AIM OF THE EXERCISE:
Check each line of the listing below for the string "result", and copy the ones that have it.

DATA TO USE:
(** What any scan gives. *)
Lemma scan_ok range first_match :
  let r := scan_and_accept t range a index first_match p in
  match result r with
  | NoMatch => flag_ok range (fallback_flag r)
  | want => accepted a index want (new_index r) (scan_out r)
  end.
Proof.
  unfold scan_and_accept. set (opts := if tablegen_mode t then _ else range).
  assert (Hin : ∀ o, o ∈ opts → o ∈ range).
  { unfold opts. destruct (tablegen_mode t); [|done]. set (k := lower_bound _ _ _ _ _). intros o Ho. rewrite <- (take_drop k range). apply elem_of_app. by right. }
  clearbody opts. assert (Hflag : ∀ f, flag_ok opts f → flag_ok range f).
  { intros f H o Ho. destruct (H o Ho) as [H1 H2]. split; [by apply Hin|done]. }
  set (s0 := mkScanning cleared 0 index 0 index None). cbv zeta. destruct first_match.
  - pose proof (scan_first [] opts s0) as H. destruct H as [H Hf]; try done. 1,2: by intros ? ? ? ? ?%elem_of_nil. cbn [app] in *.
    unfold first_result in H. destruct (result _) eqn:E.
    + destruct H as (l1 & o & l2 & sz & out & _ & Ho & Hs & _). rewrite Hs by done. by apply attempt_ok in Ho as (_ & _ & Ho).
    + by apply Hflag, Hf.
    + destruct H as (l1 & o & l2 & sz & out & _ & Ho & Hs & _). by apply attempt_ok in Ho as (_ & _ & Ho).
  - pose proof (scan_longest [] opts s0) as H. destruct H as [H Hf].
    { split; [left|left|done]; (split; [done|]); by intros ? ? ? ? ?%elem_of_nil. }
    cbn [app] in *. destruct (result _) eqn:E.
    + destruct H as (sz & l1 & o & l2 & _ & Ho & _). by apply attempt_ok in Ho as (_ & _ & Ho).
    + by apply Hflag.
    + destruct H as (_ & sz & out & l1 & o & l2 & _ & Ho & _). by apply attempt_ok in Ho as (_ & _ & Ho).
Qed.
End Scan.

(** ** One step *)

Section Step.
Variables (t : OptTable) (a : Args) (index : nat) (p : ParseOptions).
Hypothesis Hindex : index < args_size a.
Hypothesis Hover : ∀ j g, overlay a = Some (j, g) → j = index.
---
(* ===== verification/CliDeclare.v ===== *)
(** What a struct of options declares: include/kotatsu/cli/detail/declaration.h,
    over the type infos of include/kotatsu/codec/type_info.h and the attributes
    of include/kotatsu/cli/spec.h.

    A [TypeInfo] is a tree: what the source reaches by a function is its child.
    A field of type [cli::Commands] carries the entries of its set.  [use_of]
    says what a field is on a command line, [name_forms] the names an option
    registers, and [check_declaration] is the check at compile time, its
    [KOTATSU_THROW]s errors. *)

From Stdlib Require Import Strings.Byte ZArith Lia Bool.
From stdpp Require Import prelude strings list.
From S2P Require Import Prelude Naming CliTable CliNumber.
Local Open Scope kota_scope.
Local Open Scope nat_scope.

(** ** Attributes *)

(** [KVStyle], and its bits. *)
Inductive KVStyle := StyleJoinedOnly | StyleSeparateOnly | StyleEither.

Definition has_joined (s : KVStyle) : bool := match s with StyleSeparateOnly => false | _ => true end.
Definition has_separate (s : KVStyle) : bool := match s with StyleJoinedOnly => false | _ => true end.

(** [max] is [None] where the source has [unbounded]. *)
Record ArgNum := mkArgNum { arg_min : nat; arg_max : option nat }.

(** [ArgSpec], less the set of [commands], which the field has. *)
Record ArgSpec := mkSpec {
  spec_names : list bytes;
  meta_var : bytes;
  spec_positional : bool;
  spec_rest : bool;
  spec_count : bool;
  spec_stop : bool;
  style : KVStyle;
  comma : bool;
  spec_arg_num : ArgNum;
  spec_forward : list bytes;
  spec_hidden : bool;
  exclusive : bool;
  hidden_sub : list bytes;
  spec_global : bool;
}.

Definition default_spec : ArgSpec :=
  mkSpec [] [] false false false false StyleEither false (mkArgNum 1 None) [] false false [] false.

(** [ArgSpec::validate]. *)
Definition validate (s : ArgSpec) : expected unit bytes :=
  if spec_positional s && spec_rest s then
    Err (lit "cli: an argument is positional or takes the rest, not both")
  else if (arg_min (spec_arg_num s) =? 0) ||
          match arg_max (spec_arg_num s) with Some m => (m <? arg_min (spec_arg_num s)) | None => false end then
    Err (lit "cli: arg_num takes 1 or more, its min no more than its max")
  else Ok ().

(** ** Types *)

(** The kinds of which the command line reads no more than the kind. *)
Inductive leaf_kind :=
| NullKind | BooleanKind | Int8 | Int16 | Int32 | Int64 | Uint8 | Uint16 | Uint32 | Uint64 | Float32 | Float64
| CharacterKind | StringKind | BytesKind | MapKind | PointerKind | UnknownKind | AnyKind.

EXERCISE SOLUTION:
  match result r with
    unfold first_result in H. destruct (result _) eqn:E.
    cbn [app] in *. destruct (result _) eqn:E.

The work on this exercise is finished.